→ **HOW TO COMPLETE THIS TASK**:
The lines to reproduce from the material below are those from the one containing "(** * Relay" through the one containing "cutoffs of the attribution. *)", both included; write them out exactly and add nothing.

■ ■ ■

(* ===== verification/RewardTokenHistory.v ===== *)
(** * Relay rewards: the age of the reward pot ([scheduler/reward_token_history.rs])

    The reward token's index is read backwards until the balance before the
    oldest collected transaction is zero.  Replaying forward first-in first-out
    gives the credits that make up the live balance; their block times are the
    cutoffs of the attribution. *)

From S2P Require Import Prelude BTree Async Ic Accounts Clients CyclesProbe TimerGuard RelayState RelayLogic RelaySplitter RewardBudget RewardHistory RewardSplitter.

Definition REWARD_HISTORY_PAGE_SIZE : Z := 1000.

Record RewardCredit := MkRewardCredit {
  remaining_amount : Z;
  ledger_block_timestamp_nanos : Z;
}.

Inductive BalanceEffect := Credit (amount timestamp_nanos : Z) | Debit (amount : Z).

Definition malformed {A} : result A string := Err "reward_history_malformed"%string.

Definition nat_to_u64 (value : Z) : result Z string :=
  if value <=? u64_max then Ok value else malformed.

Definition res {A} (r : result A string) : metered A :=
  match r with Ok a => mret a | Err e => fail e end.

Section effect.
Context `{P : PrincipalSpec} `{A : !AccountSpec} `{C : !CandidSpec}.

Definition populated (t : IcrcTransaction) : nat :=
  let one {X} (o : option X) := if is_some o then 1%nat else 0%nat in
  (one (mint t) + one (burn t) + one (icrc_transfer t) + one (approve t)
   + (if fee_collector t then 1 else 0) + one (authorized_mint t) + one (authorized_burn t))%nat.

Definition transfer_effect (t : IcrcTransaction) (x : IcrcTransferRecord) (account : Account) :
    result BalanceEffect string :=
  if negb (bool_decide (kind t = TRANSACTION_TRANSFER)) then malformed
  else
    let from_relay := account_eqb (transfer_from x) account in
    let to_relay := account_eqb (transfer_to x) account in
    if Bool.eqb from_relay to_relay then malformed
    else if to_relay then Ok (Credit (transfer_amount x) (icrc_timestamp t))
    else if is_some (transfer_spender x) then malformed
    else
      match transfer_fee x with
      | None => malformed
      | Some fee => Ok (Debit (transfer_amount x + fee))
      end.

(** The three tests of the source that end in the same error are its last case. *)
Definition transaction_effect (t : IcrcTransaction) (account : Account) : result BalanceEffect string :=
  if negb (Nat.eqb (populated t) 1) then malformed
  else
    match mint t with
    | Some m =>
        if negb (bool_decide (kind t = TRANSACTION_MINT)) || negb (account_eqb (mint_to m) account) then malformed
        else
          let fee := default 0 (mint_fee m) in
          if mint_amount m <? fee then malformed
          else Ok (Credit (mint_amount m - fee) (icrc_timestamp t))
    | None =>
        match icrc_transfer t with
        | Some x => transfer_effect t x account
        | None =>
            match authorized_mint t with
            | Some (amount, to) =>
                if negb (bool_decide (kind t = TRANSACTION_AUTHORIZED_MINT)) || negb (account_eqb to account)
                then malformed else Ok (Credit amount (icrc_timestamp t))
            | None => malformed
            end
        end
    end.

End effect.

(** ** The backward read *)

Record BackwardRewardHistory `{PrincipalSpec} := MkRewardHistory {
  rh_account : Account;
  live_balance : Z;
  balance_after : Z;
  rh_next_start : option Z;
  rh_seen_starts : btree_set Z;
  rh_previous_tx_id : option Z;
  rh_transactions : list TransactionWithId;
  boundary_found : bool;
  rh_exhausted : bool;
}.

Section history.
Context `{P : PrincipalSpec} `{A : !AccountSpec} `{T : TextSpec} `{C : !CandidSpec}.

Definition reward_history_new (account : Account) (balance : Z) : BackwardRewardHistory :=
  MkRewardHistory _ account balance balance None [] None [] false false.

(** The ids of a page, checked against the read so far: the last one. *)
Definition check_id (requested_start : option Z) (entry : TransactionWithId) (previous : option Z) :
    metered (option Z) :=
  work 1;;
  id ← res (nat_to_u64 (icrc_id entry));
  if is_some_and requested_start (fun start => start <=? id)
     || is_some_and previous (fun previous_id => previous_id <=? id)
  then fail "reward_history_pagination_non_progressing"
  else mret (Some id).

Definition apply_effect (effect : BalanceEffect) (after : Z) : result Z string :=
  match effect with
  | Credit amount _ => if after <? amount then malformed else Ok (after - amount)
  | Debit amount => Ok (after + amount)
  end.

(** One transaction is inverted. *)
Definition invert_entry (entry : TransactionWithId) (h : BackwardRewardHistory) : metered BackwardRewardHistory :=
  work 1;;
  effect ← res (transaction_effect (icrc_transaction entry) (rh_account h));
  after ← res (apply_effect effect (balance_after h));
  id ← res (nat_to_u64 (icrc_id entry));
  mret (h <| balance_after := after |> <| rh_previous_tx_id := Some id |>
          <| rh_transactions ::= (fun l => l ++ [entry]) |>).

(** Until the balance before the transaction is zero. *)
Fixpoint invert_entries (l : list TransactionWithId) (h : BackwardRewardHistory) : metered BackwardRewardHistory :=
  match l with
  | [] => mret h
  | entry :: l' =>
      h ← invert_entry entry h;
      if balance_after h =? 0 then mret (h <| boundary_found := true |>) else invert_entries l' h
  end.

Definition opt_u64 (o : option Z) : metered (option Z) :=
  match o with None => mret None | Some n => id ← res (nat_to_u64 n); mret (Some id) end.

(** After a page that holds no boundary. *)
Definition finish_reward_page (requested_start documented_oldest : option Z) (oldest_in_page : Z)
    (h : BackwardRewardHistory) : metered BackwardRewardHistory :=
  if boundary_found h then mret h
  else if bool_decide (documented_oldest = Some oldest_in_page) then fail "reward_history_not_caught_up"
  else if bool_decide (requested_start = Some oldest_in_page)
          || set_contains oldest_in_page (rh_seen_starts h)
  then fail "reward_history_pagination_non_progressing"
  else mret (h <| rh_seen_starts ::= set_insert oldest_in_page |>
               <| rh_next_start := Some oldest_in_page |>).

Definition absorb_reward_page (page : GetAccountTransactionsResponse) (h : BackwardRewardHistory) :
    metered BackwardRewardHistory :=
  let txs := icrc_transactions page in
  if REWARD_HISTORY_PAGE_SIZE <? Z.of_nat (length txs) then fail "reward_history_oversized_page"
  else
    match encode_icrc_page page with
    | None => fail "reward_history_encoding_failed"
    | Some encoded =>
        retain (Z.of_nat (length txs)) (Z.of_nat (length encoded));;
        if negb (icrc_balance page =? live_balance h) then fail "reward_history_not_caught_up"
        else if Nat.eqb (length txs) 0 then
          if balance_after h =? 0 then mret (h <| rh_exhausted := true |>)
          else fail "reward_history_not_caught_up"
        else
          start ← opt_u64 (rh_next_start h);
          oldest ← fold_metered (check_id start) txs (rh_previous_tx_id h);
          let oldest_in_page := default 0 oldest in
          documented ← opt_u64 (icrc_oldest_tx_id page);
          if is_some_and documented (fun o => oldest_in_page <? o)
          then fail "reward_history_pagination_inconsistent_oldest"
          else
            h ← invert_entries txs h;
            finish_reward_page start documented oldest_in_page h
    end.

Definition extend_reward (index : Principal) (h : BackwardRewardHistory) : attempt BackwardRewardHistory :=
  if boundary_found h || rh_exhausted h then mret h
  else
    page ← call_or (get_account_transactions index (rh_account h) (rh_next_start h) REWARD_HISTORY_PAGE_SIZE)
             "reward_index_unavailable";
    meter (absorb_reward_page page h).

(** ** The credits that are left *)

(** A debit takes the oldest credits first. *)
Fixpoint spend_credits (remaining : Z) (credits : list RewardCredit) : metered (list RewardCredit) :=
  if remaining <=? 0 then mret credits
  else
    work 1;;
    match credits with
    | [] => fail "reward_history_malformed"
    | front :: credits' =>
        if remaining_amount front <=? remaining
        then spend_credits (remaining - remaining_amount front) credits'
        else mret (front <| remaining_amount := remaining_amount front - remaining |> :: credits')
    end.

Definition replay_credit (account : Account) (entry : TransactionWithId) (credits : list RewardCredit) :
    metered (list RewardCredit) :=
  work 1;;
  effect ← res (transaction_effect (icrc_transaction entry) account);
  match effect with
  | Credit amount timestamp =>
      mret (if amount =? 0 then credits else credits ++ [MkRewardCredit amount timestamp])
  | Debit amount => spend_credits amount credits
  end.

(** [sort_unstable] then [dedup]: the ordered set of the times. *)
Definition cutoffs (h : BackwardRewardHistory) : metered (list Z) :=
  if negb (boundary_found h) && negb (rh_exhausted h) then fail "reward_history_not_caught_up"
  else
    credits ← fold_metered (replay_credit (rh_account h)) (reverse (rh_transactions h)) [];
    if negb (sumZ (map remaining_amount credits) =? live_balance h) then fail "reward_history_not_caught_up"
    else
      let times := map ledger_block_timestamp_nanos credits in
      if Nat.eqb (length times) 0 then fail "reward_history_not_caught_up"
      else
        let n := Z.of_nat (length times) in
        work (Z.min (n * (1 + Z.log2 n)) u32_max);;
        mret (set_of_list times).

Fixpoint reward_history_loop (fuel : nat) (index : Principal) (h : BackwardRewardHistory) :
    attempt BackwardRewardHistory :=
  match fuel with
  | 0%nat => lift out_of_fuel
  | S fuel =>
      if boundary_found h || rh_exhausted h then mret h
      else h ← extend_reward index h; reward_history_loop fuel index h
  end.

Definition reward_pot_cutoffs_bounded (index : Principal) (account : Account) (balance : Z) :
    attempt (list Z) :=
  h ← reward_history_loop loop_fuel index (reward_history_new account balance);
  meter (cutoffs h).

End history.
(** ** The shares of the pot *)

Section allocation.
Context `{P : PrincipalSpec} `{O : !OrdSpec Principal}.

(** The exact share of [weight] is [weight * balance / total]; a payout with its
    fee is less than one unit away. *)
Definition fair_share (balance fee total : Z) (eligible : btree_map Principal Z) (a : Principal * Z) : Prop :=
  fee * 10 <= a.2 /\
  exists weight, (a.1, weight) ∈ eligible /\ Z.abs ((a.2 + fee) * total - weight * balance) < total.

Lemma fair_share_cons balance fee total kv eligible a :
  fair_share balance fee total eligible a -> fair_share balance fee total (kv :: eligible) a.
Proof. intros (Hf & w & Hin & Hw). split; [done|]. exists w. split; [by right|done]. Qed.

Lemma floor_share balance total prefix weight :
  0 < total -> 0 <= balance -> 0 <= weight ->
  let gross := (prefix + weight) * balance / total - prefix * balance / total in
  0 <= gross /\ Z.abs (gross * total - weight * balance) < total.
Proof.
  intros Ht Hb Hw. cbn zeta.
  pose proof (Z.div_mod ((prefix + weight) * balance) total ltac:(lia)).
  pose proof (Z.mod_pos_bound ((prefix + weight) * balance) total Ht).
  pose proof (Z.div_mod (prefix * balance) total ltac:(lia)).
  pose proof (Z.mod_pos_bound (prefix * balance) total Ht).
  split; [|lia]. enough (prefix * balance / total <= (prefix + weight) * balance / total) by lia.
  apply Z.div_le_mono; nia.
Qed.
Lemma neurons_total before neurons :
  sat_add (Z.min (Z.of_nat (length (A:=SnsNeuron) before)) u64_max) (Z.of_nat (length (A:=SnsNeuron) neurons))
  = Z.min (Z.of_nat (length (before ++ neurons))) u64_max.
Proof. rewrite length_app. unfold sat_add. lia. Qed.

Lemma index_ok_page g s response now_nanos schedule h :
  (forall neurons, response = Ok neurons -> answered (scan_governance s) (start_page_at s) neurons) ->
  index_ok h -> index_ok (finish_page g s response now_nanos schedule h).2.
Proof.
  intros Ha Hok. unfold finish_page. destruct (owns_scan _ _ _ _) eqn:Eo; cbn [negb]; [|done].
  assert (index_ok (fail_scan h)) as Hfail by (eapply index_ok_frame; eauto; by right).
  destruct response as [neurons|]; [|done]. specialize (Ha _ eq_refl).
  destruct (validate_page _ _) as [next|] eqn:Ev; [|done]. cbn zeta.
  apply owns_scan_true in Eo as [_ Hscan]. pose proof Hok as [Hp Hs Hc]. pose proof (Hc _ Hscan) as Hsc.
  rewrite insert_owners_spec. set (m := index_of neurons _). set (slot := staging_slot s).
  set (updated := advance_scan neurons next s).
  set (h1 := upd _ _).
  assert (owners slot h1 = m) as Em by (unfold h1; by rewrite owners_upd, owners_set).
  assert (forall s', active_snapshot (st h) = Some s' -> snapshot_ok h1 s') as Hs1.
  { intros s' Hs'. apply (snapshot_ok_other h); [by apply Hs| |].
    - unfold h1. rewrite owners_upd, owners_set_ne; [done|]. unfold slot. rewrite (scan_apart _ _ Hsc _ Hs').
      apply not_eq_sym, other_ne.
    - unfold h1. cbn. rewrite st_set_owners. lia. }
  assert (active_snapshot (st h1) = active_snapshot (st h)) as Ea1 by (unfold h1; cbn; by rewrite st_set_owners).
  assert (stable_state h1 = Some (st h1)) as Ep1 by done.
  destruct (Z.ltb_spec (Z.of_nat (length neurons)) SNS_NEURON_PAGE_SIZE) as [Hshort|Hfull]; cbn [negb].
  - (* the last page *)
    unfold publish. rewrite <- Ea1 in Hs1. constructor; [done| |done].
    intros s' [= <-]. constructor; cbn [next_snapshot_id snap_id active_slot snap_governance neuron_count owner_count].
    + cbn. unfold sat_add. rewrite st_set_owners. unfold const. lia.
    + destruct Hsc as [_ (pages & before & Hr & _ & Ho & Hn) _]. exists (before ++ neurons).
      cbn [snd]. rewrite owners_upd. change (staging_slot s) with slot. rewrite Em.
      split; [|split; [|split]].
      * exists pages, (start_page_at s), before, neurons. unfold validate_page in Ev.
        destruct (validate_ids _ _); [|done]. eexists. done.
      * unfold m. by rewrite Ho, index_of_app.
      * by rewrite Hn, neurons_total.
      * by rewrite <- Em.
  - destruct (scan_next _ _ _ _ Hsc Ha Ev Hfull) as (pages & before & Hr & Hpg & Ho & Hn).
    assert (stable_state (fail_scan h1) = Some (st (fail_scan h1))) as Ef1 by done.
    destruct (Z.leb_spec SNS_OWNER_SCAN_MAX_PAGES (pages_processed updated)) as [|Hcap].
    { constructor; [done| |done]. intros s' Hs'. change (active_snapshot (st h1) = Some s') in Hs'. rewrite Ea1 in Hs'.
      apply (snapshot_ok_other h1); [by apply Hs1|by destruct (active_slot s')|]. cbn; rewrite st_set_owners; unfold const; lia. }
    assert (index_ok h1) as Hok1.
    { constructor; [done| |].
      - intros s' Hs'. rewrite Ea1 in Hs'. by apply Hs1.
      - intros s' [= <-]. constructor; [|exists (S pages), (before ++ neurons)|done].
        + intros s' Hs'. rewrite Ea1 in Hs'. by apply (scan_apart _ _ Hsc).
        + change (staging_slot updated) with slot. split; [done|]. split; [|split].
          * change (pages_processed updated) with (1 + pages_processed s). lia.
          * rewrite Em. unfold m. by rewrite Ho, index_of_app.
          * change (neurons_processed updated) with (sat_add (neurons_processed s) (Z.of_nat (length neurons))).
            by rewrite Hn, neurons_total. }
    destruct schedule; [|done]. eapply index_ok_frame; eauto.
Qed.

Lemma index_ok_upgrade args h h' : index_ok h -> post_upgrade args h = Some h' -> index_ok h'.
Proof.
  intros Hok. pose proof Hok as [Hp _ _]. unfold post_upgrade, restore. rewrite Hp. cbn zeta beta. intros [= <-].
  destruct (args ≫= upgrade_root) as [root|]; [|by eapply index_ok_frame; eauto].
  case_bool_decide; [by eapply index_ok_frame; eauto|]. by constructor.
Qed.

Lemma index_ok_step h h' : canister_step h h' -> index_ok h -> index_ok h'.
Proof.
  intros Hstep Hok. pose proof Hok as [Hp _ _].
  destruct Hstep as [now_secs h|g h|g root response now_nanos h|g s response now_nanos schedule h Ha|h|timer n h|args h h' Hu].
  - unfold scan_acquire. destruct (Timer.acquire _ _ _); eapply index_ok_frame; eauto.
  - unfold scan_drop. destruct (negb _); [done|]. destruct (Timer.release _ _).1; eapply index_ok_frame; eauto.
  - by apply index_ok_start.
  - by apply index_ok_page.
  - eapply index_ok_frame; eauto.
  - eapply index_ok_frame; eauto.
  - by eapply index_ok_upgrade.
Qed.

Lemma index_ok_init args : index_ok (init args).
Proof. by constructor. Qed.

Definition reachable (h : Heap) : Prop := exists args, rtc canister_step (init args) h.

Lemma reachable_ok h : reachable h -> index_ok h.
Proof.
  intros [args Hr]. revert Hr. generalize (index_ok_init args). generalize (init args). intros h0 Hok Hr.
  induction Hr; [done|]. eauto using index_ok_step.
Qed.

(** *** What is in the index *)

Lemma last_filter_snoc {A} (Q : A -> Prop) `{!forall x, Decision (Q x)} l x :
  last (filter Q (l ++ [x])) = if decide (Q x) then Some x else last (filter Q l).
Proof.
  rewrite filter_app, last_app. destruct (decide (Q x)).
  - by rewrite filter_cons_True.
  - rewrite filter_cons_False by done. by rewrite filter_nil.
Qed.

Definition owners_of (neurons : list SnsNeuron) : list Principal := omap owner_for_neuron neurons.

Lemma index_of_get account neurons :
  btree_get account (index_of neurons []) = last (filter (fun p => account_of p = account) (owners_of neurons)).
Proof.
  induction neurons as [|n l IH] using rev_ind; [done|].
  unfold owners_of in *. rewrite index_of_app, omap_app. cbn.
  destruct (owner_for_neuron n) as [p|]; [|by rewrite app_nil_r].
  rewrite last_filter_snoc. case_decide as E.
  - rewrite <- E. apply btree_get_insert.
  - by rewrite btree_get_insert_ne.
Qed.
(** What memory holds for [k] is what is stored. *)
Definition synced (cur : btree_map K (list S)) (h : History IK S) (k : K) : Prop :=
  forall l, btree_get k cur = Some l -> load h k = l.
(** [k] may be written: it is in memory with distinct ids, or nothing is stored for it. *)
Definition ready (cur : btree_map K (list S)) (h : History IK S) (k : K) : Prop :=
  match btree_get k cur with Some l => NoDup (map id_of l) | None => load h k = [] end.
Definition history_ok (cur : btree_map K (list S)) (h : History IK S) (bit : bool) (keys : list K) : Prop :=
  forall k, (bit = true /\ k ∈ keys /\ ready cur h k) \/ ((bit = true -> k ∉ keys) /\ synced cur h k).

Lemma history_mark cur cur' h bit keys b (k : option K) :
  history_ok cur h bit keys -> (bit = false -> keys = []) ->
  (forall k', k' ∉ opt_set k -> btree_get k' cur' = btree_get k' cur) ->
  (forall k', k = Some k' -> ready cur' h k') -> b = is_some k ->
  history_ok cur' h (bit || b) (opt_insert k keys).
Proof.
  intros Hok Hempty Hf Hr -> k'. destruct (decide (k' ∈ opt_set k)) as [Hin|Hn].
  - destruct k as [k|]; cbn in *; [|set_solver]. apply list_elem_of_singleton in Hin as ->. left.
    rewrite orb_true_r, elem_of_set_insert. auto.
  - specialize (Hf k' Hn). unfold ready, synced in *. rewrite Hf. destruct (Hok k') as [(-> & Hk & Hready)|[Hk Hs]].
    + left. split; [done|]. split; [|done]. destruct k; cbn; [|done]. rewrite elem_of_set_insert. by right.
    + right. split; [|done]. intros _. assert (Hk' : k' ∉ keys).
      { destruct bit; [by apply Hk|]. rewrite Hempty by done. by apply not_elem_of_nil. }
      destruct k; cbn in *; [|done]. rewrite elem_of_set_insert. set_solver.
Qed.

■ ■ ■

→ **RESPONSE TO THIS EXERCISE**:
(** * Relay rewards: the age of the reward pot ([scheduler/reward_token_history.rs])

    The reward token's index is read backwards until the balance before the
    oldest collected transaction is zero.  Replaying forward first-in first-out
    gives the credits that make up the live balance; their block times are the
    cutoffs of the attribution. *)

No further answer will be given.